(Saved data entries)

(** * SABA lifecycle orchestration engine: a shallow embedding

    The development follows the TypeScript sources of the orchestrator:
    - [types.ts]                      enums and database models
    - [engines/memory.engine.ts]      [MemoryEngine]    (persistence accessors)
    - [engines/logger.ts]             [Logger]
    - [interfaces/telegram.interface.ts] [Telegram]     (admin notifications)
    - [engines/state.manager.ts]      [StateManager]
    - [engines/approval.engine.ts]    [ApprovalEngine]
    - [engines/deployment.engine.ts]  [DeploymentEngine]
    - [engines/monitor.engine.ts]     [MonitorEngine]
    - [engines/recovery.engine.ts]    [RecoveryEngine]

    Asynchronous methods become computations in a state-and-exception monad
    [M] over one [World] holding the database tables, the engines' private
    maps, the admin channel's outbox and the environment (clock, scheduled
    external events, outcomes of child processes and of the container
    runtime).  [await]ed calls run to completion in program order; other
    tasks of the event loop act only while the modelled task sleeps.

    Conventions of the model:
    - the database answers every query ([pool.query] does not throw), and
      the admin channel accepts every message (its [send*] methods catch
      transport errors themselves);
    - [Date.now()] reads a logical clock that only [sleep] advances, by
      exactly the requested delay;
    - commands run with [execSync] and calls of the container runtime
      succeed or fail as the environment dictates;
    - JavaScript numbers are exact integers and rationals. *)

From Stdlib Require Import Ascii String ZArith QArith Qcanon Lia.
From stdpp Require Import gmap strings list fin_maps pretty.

* * *

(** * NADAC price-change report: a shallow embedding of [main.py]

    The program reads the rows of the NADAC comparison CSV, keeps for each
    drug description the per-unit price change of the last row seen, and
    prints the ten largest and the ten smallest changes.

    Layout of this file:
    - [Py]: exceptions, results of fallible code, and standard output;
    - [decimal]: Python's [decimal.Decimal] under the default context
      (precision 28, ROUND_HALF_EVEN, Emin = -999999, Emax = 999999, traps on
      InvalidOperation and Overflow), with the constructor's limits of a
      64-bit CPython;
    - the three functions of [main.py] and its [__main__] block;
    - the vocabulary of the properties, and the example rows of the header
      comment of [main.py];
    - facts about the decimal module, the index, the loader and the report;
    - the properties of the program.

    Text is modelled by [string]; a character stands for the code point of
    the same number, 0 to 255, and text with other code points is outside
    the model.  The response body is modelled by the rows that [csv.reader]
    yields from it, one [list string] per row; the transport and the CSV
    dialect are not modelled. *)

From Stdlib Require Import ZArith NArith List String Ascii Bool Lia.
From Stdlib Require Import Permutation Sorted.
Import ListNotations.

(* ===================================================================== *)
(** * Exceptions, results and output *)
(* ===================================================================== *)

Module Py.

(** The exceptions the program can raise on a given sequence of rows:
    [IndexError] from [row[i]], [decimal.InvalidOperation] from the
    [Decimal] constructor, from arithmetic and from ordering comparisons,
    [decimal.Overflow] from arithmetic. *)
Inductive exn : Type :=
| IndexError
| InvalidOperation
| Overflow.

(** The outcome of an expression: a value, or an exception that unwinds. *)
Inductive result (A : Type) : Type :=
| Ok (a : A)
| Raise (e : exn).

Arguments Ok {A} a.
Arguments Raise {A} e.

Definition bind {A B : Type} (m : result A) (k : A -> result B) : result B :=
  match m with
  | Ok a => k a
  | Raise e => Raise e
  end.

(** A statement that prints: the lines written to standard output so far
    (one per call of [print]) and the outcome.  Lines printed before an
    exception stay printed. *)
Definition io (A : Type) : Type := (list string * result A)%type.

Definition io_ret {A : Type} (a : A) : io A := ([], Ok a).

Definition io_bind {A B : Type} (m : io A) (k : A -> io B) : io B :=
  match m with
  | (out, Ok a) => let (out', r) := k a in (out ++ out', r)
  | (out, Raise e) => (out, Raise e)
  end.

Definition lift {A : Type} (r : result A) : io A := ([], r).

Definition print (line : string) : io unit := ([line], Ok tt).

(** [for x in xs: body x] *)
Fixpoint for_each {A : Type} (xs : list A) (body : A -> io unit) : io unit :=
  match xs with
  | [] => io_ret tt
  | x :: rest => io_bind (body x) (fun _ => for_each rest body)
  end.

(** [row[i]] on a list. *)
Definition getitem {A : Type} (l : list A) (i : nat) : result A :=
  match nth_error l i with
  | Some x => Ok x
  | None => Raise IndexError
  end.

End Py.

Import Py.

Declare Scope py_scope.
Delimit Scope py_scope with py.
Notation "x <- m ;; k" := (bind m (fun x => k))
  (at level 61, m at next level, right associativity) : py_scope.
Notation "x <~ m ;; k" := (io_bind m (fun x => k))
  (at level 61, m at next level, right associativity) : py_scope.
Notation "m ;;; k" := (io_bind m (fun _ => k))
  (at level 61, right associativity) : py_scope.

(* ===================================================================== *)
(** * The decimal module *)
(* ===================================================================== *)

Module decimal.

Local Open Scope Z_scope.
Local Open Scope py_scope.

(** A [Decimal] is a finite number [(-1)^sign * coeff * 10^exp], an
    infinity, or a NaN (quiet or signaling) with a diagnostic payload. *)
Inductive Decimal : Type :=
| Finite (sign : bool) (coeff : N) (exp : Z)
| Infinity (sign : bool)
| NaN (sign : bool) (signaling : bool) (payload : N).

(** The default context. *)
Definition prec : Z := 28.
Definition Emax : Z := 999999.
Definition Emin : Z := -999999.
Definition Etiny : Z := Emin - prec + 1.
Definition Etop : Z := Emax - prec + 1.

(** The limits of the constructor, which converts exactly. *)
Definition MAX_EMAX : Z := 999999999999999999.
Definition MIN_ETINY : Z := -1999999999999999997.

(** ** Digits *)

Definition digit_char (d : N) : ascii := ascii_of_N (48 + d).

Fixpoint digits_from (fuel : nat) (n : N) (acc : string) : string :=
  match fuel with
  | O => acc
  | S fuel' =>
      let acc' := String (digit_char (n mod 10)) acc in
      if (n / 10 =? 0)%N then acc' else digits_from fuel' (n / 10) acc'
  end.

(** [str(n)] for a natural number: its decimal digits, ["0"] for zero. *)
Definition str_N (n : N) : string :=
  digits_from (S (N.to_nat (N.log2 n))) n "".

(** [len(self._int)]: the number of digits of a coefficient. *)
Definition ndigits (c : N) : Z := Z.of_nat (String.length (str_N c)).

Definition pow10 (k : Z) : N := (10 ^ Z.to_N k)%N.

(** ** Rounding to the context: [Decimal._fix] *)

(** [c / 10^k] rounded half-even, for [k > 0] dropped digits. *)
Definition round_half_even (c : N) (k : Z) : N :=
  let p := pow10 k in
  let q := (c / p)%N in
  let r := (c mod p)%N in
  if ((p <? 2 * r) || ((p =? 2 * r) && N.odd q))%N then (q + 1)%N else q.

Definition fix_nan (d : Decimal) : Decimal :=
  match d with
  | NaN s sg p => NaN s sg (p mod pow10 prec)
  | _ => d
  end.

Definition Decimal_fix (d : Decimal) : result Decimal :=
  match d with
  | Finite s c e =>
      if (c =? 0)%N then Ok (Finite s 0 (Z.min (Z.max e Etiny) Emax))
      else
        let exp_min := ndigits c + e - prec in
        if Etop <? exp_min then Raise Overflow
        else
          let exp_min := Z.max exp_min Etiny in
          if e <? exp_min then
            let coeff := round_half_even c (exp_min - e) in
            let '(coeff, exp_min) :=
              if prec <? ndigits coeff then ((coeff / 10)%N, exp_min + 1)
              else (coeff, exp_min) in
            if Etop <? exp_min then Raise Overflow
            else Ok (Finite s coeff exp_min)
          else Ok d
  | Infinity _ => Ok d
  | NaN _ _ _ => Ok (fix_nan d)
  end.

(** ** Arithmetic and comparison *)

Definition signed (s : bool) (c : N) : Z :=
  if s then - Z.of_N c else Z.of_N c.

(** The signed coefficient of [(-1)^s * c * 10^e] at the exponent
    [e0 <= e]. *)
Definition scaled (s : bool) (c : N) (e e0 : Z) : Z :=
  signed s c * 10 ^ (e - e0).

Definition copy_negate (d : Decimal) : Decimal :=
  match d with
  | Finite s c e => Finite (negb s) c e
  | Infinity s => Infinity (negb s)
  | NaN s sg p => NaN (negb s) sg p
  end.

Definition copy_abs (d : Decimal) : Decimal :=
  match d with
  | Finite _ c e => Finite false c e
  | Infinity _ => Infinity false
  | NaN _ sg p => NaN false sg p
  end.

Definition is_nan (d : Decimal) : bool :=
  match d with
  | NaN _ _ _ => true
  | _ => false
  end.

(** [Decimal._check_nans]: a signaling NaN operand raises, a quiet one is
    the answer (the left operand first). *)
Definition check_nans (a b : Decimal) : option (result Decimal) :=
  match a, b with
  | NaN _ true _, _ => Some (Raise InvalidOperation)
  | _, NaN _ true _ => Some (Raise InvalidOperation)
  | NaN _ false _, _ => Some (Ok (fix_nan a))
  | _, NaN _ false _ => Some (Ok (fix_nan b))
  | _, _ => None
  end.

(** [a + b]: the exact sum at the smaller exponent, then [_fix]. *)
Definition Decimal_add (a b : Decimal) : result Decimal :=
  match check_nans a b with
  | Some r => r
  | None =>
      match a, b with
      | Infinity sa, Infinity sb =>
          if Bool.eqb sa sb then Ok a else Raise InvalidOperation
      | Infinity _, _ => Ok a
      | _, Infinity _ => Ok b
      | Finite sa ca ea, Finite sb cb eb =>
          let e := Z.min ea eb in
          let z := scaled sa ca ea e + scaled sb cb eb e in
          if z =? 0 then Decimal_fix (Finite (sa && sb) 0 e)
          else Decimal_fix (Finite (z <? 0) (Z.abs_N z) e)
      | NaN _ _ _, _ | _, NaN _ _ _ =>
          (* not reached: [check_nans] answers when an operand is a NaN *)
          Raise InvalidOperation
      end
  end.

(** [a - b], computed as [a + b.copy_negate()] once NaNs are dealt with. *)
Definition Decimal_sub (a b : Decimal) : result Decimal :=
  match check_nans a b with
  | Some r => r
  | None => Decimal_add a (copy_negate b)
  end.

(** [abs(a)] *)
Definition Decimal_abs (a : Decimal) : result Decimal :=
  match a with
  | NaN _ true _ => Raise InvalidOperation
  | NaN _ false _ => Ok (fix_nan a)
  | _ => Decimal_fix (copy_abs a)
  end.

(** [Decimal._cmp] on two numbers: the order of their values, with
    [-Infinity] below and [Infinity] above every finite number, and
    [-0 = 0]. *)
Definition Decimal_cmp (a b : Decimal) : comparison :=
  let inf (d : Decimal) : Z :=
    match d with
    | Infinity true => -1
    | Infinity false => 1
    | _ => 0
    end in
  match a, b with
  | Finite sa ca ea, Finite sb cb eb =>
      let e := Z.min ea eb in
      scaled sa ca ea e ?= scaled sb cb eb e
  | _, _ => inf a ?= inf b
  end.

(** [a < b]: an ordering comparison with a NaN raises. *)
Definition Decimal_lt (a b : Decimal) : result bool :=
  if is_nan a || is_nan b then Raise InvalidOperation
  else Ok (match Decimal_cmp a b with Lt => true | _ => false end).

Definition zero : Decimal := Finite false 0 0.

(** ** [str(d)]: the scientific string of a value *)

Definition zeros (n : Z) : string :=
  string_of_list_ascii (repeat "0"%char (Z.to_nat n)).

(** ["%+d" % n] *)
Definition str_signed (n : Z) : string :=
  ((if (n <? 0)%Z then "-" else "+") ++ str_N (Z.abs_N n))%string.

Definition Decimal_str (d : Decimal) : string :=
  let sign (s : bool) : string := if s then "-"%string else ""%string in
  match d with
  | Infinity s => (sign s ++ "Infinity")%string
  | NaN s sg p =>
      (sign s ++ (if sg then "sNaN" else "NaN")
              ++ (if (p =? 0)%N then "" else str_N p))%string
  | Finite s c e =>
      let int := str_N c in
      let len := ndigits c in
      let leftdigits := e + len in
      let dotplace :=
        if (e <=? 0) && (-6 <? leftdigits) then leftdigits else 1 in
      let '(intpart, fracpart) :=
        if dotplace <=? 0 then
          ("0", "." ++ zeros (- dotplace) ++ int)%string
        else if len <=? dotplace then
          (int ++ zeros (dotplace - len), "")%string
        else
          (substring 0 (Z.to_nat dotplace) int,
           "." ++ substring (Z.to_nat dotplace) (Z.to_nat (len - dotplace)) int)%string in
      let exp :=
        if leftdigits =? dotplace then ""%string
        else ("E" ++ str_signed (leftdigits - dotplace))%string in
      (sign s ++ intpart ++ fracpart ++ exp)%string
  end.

---

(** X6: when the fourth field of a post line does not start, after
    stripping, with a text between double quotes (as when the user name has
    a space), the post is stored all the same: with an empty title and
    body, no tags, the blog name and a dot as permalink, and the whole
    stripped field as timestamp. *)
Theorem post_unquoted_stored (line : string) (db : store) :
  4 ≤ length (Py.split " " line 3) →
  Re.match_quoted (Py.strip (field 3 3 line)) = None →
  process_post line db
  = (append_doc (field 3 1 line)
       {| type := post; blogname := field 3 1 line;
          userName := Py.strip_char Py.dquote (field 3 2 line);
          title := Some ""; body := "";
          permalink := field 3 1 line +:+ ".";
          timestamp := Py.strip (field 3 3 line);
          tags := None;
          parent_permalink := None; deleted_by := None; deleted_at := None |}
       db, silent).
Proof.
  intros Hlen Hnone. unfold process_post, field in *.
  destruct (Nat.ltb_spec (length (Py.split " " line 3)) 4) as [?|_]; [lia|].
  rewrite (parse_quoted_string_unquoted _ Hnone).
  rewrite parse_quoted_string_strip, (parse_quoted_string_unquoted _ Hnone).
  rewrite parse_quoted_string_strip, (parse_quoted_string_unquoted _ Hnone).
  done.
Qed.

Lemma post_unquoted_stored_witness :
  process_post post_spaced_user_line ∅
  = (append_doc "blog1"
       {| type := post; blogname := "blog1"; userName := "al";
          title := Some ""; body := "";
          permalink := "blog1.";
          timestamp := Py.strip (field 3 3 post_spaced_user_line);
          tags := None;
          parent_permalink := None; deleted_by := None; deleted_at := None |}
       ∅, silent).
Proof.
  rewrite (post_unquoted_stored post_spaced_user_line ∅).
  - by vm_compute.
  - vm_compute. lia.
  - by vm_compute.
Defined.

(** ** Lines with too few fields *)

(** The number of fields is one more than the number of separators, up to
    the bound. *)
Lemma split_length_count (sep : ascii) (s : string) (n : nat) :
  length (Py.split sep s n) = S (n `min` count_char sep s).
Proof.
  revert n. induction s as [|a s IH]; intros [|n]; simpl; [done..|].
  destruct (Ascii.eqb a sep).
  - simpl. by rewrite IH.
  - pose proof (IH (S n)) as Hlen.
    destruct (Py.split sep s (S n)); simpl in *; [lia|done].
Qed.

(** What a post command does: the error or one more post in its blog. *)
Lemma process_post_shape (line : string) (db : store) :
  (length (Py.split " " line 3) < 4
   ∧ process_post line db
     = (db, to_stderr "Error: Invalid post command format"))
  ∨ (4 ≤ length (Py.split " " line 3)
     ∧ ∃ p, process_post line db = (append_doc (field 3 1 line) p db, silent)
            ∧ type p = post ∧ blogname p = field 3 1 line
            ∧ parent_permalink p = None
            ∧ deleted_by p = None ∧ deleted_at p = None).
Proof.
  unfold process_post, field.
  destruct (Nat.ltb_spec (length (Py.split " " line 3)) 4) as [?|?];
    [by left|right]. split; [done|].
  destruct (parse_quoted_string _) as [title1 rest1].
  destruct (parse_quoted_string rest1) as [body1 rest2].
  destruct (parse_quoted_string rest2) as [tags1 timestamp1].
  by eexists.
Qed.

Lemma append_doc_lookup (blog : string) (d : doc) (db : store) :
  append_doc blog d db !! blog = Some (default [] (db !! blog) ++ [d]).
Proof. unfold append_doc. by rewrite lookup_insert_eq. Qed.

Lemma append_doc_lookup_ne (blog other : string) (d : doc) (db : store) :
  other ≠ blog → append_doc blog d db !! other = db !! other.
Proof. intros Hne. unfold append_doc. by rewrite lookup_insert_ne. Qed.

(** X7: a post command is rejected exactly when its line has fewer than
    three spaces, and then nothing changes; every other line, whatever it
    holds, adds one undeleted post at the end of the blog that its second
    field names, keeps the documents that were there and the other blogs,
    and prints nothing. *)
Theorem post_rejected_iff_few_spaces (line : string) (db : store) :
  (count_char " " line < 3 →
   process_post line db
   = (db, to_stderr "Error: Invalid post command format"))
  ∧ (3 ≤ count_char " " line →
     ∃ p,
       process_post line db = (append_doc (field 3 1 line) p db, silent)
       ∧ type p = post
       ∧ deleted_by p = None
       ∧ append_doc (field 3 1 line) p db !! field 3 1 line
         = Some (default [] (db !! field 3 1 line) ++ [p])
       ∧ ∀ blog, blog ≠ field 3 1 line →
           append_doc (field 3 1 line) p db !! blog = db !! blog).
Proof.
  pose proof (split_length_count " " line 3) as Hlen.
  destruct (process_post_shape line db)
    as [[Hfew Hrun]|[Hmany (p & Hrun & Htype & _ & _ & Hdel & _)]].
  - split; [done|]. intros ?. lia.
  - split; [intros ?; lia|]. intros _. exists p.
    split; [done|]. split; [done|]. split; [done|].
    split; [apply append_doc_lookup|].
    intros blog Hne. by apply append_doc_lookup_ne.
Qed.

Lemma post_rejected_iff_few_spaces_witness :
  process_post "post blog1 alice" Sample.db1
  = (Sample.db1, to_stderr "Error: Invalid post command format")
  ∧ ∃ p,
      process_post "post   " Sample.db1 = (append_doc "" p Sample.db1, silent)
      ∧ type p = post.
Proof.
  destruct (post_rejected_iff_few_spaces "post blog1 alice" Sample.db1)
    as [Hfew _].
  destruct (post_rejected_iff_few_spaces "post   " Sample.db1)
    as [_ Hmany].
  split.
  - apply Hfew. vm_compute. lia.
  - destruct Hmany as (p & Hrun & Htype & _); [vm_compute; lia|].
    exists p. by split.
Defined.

* _WORK ITEM_
Print exactly the lines above, between the one holding "rewrite (post_unquoted_stored post_spaced_user_line" and the one holding "p = field 3 1 line", inclusive, and nothing besides.

* _TASK RESPONSE_
  rewrite (post_unquoted_stored post_spaced_user_line ∅).
  - by vm_compute.
  - vm_compute. lia.
  - by vm_compute.
Defined.

(** ** Lines with too few fields *)

(** The number of fields is one more than the number of separators, up to
    the bound. *)
Lemma split_length_count (sep : ascii) (s : string) (n : nat) :
  length (Py.split sep s n) = S (n `min` count_char sep s).
Proof.
  revert n. induction s as [|a s IH]; intros [|n]; simpl; [done..|].
  destruct (Ascii.eqb a sep).
  - simpl. by rewrite IH.
  - pose proof (IH (S n)) as Hlen.
    destruct (Py.split sep s (S n)); simpl in *; [lia|done].
Qed.

(** What a post command does: the error or one more post in its blog. *)
Lemma process_post_shape (line : string) (db : store) :
  (length (Py.split " " line 3) < 4
   ∧ process_post line db
     = (db, to_stderr "Error: Invalid post command format"))
  ∨ (4 ≤ length (Py.split " " line 3)
     ∧ ∃ p, process_post line db = (append_doc (field 3 1 line) p db, silent)
            ∧ type p = post ∧ blogname p = field 3 1 line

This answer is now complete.